What method of EMI calculation do most banks use?

Banks & NBFCs use reducing Balance Method. In the reducing balance method, interest is calculated using the same formula mentioned as above. We will simplify reducing balance method to help you understand better. Suppose you have requested for a Rs 1 lakh loan for one year at 8.5% p.a. Your monthly EMI using above mentioned formula will be Rs 8,722. The EMI amount consists of Rs. 8,014/- principal and Rs. 708/- interest. After your first EMI, your outstanding loan comes to Rs.91,986/-. In the second month, the bank will charge interest on the outstanding balance of Rs.91,986/-. Therefore, your interest keeps decreasing every time you are paying the bank. The EMI amount in the reducing balance method is considerably lower than in the flat rate method. In the EMI flat rate calculation, the principal loan amount will be constant during your loan tenure. Whereas, in the reducing balance method, the EMI is calculated on a monthly reduced principal amount. Hence, reducing balance is a better option for loan borrowers and used by many banks.

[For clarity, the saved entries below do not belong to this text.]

Definition lookup_compiled_query (eql : string) (json_mode : bool)
  : M (option QueryUnit) :=
  do v <- self;
  if _tx_error v then ret None
  else
    let key := (eql, json_mode, _modaliases v, _config v) in
    if _in_tx_with_ddl v then
      let '(compiled, c) := LRU.get key (_eql_to_compiled v) in
      update (set_eql_to_compiled c);;
      ret compiled
    else
      do d <- self_db;
      let '(compiled, c) := LRU.get key (_db_eql_to_compiled d) in
      put_db (mkDatabase (_name d) (_dbver d) c);;
      match compiled with
      | Some u => if bool_decide (dbver u ≠ _dbver d) then ret None
                  else ret (Some u)
      | None => ret None
      end.

Definition tx_error : M unit :=
  do v <- self;
  when (_in_tx v) (update (set_tx_error true)).

Definition raise_in_tx_error : M unit :=
  raise (TransactionError
    "current transaction is aborted, commands ignored until end of transaction block").

Definition start (qu : QueryUnit) : M unit :=
  do v <- self;
  when (_tx_error v)
    (if savepoint_rollbacks qu || rollbacks_tx qu
     then update (set_tx_error false)
     else raise_in_tx_error);;
  when (starts_tx qu)
    (assert (negb (is_preparable qu));;
     update (set_in_tx true);;
     update (set_txid (txid qu)));;
  do v <- self;
  when (_in_tx v && negb (truthy_txid (_txid v)))
    (raise (InternalServerError "unset txid in transaction"));;
  do v <- self;
  when (_in_tx v && has_ddl qu) (update (set_in_tx_with_ddl true)).

Definition on_error (qu : QueryUnit) : M unit := tx_error.

Definition on_success (qu : QueryUnit) : M unit :=
  do v <- self;
  when (has_ddl qu || (_in_tx_with_ddl v && savepoint_rollbacks qu))
    _invalidate_local_cache;;
  do v <- self;
  when (negb (_in_tx v) && has_ddl qu) _signal_ddl;;
  when (truthy_map (config qu))
    (update (set_config (default ∅ (config qu))));;
  when (truthy_map (modaliases qu))
    (update (set_modaliases (default ∅ (modaliases qu))));;
  (if commits_tx qu then
     do v <- self;
     assert (_in_tx v);;
     when (_in_tx_with_ddl v) _signal_ddl;;
     _reset_tx_state
   else if rollbacks_tx qu then
     do v <- self;
     assert (_in_tx v);;
     assert (bool_decide (_config v = _config_before_tx v));;
     assert (bool_decide (_modaliases v = _modaliases_before_tx v));;
     _reset_tx_state
   else ret tt);;
  do v <- self;
  when (negb (_in_tx v))
    (update (λ v, set_config_before_tx (_config v) v);;
     update (λ v, set_modaliases_before_tx (_modaliases v) v)).

End Defines.

(** Running one unit: [start], the unit's execution (outside this file),
    then [on_success]. *)
Definition run_unit (qu : QueryUnit) : M unit := start qu;; on_success qu.

Fixpoint run_units (qus : list QueryUnit) : M unit :=
  match qus with
  | [] => ret tt
  | qu :: qus' => run_unit qu;; run_units qus'
  end.
Record LspDiagnostic := mkLspDiagnostic {
  id : string;
  lsp_severity : string;
  lsp_message : string;
  lsp_start : LspPoint;
  lsp_end : LspPoint;
  lsp_code : option string;
}.

Record PendingDownload := mkPendingDownload {
  pd_language : string;
  pd_languageDisplayName : string;
  pd_serverName : string;
  pd_downloadUrl : option string;
}.

(** [type DiagnosticCounts]; JavaScript numbers, here exact integers. *)
Record DiagnosticCounts := mkCounts {
  errors : Z;
  warnings : Z;
  info : Z;
  hints : Z;
}.

Definition zeroCounts : DiagnosticCounts := mkCounts 0 0 0 0.

(** One iteration of the loop of [countDiagnostics]: the [switch] on
    [d.severity] with no [default] branch. *)
Definition countOne (counts : DiagnosticCounts) (d : LspDiagnostic)
  : DiagnosticCounts :=
  let s := lsp_severity d in
  if String.eqb s "error" then
    mkCounts (errors counts + 1) (warnings counts) (info counts) (hints counts)
  else if String.eqb s "warning" then
    mkCounts (errors counts) (warnings counts + 1) (info counts) (hints counts)
  else if String.eqb s "info" then
    mkCounts (errors counts) (warnings counts) (info counts + 1) (hints counts)
  else if String.eqb s "hint" then
    mkCounts (errors counts) (warnings counts) (info counts) (hints counts + 1)
  else counts.

Definition countDiagnostics (diagnostics : list LspDiagnostic) : DiagnosticCounts :=
  fold_left countOne diagnostics zeroCounts.

Definition updateCounts (current oldFileCounts newFileCounts : DiagnosticCounts)
  : DiagnosticCounts :=
  mkCounts
    (errors current - errors oldFileCounts + errors newFileCounts)
    (warnings current - warnings oldFileCounts + warnings newFileCounts)
    (info current - info oldFileCounts + info newFileCounts)
    (hints current - hints oldFileCounts + hints newFileCounts).

(** The fields of [LspState] that the diagnostics and download actions and
    the hook read or write. *)
Record LspState := mkLspState {
  enabled : bool;
  showDiagnostics : bool;
  showErrors : bool;
  showWarnings : bool;
  showInfo : bool;
  showHints : bool;
  diagnosticsByFile : gmap string (list LspDiagnostic);
  diagnosticsCounts : DiagnosticCounts;
  pendingDownloads : list PendingDownload;
}.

How to use Loan EMI calculator?

Personal loan EMI calculators are easy to use. Specifically designed to help understand a common person an EMI on their loan amount and plan ahead wisely. Follow instructions mentioned below to calculate your EMI for the specified tenure. Input loan amount of your choice Percent of interest rate (as per bank loan providers) Input tenure in years / months of your choice in respective fields EMI payable amount would be calculated and displayed at the bottom of the calculator Also, the total Interest amount paid over the period of loan tenure will be visible

Factors that affect personal loan EMIs

There are many factors that could affect your personal loan EMIs. Let's walk through few the important key pointers: CIBIL Score: Yep! You heard it right, credit score affects your EMI amount. Then there are chances that you may receive a personal loan at lower interest rates if your credit score is above 750 which is considered as higher. And if the interest rate applied to your loan amount is low, then automatically the EMI amount to be repaid will be low. If your credit score is on the lower side, then a higher interest rate would be applied to your loan amount causing your EMI amount to increase. Loan Amount & Repayment Terms: Higher loan amounts will attract higher EMI amounts. Whereas if you choose for a longer term of repayment, the EMI to be paid would be much shorter. You may find this as a better option as the EMI amount is much lesser but hold on! Here's the catch, the interest amount you would have paid over the time period would have definitely been much higher or maybe subsequently to the overall amount being repaid! Hence, it is advisable to opt for a shorter repayment term. Age: The older you get, especially closer to retirement age, greater will be the risk of being in the default list of loan providers, it could be due to uncertainty of your income. Hence, people above a certain age group, especially those who are retired or closer to being retired, find it difficult to avail loans. Even if they do, it will be mostly on unfavorable terms. Existing debt: Technically looking having an existing debt is an issue, but having too many loans running simultaneously, especially unsecured loans could cause a problem for you. Loan providers will perceive this as a risk and can be hesitant towards lending you a loan. Adding to this, delayed payments could also pose a risk for loan providers. Employment: Loan requestors who have a steady income source like salaried professionals, etc are usually at low risks, than those who do not have steady income like self-employed individuals. Hence, steady income individuals have higher chances of receiving a low interest rate on their loan amount which directly makes your EMI amount to be lesser.